*Stored items*

--

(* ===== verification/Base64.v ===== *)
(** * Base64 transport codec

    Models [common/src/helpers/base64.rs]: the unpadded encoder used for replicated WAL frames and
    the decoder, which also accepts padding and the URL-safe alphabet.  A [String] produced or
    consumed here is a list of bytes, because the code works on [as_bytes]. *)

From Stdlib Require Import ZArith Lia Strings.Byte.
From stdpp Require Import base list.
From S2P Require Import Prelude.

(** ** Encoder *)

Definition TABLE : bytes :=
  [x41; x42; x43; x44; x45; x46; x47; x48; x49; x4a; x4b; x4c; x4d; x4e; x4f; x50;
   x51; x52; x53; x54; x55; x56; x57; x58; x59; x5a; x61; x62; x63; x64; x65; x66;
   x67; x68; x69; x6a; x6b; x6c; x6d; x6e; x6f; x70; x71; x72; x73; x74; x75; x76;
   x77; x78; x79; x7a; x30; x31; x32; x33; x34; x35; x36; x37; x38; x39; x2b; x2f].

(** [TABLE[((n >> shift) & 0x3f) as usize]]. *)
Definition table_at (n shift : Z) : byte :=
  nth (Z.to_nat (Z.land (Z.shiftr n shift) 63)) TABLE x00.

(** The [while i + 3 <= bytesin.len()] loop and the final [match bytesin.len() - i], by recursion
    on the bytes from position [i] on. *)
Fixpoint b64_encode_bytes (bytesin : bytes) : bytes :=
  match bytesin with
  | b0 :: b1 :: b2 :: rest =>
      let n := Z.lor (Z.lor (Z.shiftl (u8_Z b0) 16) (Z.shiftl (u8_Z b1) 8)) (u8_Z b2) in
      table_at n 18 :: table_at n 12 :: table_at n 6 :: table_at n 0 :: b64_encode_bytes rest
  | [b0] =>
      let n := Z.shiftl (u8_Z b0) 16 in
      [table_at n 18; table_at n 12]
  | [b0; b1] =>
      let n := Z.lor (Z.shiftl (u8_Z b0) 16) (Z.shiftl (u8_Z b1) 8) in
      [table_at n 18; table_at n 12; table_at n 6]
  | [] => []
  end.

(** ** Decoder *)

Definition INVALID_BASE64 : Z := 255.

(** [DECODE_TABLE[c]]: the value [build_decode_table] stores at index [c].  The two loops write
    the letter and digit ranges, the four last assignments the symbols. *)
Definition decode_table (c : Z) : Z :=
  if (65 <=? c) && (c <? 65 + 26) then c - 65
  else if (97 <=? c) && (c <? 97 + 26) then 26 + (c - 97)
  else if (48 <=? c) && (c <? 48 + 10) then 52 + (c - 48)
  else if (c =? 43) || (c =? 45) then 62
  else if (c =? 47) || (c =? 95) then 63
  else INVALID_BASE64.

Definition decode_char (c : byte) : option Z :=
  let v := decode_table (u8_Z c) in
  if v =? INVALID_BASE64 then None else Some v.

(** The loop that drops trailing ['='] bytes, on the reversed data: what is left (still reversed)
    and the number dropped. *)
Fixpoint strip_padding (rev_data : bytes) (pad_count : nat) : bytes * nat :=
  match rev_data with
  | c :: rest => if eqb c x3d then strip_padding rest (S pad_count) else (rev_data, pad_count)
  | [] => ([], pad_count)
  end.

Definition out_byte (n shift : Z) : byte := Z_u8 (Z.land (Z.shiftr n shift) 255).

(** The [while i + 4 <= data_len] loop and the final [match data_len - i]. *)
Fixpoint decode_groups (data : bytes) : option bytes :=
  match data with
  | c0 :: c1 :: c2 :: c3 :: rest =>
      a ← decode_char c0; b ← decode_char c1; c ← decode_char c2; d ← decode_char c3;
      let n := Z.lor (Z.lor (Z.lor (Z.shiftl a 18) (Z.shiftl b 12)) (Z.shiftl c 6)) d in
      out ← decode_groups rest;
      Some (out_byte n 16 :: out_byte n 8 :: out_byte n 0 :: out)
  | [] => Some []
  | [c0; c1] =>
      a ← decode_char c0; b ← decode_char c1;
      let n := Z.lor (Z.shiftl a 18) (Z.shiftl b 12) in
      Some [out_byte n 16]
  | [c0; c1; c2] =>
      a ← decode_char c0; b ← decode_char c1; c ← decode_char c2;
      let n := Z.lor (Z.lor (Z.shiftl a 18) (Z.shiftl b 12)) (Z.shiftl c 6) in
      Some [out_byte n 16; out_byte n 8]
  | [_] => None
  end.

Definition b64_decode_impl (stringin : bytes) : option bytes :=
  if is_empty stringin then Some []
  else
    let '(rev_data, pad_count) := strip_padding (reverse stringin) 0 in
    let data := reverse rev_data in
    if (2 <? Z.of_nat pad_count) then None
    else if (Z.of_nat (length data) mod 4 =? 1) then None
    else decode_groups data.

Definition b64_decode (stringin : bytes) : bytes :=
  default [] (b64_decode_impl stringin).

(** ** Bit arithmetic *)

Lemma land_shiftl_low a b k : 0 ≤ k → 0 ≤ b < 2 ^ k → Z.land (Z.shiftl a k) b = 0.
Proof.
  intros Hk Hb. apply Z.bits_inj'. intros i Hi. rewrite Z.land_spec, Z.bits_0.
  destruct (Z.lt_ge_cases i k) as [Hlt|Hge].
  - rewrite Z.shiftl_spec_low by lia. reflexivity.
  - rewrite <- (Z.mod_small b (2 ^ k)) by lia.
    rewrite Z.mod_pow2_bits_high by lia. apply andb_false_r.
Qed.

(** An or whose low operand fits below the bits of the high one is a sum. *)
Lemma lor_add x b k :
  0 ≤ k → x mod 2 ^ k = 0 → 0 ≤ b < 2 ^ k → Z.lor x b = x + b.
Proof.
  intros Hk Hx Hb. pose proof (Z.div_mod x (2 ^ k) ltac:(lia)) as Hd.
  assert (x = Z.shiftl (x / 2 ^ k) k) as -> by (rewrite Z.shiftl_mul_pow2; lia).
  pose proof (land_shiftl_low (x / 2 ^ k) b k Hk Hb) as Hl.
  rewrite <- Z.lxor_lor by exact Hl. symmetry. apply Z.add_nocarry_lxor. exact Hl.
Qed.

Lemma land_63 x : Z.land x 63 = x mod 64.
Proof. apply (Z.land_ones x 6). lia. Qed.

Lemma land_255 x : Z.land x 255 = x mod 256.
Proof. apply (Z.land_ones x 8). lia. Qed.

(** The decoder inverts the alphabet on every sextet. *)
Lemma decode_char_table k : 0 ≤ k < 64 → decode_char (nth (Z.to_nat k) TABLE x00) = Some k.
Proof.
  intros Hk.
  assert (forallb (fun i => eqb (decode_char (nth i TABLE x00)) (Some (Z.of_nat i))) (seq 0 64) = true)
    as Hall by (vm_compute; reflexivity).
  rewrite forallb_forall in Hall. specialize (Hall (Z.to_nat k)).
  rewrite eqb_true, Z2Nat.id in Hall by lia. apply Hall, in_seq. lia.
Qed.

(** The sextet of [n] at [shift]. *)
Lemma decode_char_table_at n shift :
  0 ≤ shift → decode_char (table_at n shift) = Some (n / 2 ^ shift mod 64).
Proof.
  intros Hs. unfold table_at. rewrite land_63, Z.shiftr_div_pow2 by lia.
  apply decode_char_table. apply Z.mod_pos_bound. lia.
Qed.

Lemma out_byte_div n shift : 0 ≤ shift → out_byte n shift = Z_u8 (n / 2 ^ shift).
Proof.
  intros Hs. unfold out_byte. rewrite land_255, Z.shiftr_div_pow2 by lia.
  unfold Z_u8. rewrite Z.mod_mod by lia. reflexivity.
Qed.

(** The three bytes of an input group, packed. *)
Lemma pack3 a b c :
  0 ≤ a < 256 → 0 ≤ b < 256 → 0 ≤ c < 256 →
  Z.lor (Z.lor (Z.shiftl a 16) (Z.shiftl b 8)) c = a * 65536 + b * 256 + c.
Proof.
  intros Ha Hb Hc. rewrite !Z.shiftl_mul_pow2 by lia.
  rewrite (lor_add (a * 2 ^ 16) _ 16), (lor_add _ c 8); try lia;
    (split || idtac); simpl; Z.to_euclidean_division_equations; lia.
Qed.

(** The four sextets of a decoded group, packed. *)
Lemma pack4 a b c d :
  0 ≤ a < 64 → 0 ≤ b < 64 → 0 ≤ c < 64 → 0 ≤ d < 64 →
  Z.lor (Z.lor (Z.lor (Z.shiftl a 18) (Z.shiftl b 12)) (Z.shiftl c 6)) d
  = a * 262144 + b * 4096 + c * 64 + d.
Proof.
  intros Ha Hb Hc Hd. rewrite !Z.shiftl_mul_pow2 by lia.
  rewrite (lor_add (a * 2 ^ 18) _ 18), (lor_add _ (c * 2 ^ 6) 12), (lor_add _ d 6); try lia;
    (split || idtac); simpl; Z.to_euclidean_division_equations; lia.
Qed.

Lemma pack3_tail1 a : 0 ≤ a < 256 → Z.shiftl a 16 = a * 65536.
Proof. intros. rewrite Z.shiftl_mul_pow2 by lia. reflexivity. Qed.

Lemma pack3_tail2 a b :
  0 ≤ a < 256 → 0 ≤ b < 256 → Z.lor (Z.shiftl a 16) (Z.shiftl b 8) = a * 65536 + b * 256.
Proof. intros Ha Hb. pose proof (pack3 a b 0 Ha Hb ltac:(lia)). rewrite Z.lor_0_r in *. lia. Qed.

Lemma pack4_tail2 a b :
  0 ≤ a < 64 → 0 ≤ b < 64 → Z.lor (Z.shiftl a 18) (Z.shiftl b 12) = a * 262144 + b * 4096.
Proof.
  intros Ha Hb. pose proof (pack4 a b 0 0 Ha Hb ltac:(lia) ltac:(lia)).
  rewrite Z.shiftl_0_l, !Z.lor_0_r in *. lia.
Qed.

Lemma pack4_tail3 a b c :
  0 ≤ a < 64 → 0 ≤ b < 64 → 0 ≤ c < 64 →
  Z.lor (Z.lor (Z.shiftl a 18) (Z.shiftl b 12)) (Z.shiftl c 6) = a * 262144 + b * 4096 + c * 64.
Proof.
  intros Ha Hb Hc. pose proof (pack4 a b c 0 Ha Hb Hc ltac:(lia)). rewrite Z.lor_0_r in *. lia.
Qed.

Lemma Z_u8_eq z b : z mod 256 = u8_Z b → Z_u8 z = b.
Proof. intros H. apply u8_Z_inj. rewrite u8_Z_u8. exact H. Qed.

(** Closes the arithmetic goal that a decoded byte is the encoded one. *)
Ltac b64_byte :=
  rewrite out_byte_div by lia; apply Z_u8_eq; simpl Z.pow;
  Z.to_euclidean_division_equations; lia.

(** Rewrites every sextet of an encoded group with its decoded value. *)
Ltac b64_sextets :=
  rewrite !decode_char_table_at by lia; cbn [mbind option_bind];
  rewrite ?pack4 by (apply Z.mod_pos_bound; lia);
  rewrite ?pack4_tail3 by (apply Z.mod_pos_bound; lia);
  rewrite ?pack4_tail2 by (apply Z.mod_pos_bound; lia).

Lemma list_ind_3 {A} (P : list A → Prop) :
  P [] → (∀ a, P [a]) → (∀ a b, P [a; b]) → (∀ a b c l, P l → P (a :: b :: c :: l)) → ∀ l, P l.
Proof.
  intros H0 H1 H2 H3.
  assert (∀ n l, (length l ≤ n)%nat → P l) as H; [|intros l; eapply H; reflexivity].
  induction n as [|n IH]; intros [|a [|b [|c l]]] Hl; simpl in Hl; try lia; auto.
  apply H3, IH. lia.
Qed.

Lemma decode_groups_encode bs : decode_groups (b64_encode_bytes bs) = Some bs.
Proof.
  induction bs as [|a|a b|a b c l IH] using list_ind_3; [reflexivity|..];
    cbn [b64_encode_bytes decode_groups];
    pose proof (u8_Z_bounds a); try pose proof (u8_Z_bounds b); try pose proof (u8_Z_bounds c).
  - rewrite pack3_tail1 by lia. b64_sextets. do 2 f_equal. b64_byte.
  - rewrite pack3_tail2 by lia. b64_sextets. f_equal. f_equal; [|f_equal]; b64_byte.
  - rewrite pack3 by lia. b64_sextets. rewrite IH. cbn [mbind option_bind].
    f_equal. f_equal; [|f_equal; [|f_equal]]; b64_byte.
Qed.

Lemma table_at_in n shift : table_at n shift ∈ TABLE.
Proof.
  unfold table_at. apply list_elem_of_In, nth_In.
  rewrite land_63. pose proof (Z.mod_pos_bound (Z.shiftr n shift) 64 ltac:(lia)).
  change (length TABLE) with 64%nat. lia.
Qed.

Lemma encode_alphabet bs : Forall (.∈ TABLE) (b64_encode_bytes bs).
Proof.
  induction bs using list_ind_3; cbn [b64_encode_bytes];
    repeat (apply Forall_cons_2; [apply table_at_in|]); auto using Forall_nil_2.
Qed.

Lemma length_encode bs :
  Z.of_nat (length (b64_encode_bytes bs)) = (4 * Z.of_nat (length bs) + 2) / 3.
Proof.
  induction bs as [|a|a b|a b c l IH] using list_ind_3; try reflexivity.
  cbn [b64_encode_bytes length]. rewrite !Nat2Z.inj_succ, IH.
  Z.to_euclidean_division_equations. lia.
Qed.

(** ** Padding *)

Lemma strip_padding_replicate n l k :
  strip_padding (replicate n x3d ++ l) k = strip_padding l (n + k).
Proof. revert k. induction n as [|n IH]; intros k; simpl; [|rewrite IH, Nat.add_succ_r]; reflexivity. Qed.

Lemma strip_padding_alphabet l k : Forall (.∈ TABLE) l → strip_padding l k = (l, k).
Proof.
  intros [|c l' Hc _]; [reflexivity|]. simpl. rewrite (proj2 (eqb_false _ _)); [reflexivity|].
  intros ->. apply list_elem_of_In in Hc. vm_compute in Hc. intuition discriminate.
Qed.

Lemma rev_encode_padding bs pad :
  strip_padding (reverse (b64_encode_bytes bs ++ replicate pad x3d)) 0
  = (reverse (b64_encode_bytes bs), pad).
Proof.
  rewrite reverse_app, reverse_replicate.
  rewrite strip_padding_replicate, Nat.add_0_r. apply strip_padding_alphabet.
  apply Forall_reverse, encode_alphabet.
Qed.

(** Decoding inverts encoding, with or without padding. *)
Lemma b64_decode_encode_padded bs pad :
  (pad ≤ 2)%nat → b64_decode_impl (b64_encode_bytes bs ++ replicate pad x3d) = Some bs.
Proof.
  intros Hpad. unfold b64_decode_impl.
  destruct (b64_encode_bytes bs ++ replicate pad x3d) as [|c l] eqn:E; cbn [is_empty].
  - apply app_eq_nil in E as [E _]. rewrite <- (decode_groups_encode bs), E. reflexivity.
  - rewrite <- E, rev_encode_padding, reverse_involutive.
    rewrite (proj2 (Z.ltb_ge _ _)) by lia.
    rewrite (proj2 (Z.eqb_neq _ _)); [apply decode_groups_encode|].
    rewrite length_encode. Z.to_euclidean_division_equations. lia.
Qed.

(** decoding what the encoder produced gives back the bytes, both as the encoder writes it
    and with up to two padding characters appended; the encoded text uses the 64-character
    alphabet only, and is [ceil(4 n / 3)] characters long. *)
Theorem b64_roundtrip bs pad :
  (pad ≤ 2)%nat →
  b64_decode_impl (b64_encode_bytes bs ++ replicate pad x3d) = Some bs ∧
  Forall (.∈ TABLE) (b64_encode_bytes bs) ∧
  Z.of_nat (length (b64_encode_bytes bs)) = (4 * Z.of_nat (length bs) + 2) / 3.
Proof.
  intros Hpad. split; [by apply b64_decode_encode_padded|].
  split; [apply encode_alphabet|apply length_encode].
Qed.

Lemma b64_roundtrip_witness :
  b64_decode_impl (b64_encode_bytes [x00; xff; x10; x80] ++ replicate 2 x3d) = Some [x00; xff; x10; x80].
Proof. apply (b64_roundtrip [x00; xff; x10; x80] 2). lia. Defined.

--

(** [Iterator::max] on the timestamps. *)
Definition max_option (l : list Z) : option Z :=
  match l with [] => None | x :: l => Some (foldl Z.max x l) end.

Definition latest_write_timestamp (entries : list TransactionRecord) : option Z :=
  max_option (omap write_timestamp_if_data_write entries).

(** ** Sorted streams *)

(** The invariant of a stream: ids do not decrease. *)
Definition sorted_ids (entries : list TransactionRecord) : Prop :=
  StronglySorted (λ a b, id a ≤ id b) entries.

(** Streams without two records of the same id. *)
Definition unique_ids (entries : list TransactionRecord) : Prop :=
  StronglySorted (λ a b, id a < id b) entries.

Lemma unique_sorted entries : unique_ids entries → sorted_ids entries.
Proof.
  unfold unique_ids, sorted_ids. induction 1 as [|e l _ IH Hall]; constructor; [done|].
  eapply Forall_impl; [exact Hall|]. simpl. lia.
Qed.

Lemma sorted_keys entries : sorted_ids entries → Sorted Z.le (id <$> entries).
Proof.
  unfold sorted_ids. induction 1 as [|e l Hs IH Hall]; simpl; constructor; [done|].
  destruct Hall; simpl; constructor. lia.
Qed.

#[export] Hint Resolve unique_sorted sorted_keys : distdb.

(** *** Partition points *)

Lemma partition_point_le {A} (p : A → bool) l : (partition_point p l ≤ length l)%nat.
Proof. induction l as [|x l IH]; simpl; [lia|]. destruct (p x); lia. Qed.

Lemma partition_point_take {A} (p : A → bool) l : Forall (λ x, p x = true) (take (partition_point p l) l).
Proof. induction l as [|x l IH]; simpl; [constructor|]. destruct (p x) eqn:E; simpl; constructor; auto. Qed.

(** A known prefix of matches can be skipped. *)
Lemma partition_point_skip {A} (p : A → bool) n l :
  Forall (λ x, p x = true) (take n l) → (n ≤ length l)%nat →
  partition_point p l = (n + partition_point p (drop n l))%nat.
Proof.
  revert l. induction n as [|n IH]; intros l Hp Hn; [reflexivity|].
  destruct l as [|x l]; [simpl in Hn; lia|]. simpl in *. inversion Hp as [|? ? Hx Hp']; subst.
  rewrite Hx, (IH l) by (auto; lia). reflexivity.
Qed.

--

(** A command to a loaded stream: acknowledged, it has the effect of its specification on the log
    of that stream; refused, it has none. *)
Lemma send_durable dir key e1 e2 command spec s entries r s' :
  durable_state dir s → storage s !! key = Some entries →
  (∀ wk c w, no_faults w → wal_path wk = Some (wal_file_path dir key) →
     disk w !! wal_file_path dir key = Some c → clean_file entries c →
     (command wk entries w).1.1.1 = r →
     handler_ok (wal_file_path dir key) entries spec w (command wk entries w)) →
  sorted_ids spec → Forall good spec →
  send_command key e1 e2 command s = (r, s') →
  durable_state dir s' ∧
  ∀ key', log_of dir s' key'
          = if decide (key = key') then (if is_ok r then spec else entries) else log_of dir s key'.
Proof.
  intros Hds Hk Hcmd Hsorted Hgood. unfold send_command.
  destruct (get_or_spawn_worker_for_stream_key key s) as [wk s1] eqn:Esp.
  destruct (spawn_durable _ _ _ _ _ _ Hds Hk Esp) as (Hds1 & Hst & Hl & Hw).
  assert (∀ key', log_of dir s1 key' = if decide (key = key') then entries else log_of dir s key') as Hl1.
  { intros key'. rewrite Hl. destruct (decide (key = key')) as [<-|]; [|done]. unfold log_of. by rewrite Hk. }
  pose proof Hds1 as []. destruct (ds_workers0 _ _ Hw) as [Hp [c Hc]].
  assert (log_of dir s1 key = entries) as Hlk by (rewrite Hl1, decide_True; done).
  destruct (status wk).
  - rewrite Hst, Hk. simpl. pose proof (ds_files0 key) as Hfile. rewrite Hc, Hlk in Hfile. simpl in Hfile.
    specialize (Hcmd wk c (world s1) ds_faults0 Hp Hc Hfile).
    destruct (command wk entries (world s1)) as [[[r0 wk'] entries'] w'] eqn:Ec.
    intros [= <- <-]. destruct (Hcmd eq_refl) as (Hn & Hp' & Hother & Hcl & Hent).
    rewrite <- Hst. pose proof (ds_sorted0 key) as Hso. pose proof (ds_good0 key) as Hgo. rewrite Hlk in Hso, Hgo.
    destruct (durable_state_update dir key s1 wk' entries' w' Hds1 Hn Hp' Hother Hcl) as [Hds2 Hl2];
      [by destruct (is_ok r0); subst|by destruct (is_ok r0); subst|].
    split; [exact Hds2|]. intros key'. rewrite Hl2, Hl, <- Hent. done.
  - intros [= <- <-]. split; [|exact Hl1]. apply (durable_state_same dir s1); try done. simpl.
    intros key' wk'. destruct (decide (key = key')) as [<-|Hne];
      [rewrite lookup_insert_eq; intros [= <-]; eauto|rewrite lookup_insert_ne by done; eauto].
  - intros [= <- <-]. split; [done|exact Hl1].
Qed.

--

*Task statement*
Reproduce exactly the lines above from the line with "(pad ≤ 2)%nat → b64_decode_impl" to the line with "Proof. apply (b64_roundtrip", including both, and add nothing.

*Solution*
  (pad ≤ 2)%nat → b64_decode_impl (b64_encode_bytes bs ++ replicate pad x3d) = Some bs.
Proof.
  intros Hpad. unfold b64_decode_impl.
  destruct (b64_encode_bytes bs ++ replicate pad x3d) as [|c l] eqn:E; cbn [is_empty].
  - apply app_eq_nil in E as [E _]. rewrite <- (decode_groups_encode bs), E. reflexivity.
  - rewrite <- E, rev_encode_padding, reverse_involutive.
    rewrite (proj2 (Z.ltb_ge _ _)) by lia.
    rewrite (proj2 (Z.eqb_neq _ _)); [apply decode_groups_encode|].
    rewrite length_encode. Z.to_euclidean_division_equations. lia.
Qed.

(** decoding what the encoder produced gives back the bytes, both as the encoder writes it
    and with up to two padding characters appended; the encoded text uses the 64-character
    alphabet only, and is [ceil(4 n / 3)] characters long. *)
Theorem b64_roundtrip bs pad :
  (pad ≤ 2)%nat →
  b64_decode_impl (b64_encode_bytes bs ++ replicate pad x3d) = Some bs ∧
  Forall (.∈ TABLE) (b64_encode_bytes bs) ∧
  Z.of_nat (length (b64_encode_bytes bs)) = (4 * Z.of_nat (length bs) + 2) / 3.
Proof.
  intros Hpad. split; [by apply b64_decode_encode_padded|].
  split; [apply encode_alphabet|apply length_encode].
Qed.

Lemma b64_roundtrip_witness :
  b64_decode_impl (b64_encode_bytes [x00; xff; x10; x80] ++ replicate 2 x3d) = Some [x00; xff; x10; x80].
Proof. apply (b64_roundtrip [x00; xff; x10; x80] 2). lia. Defined.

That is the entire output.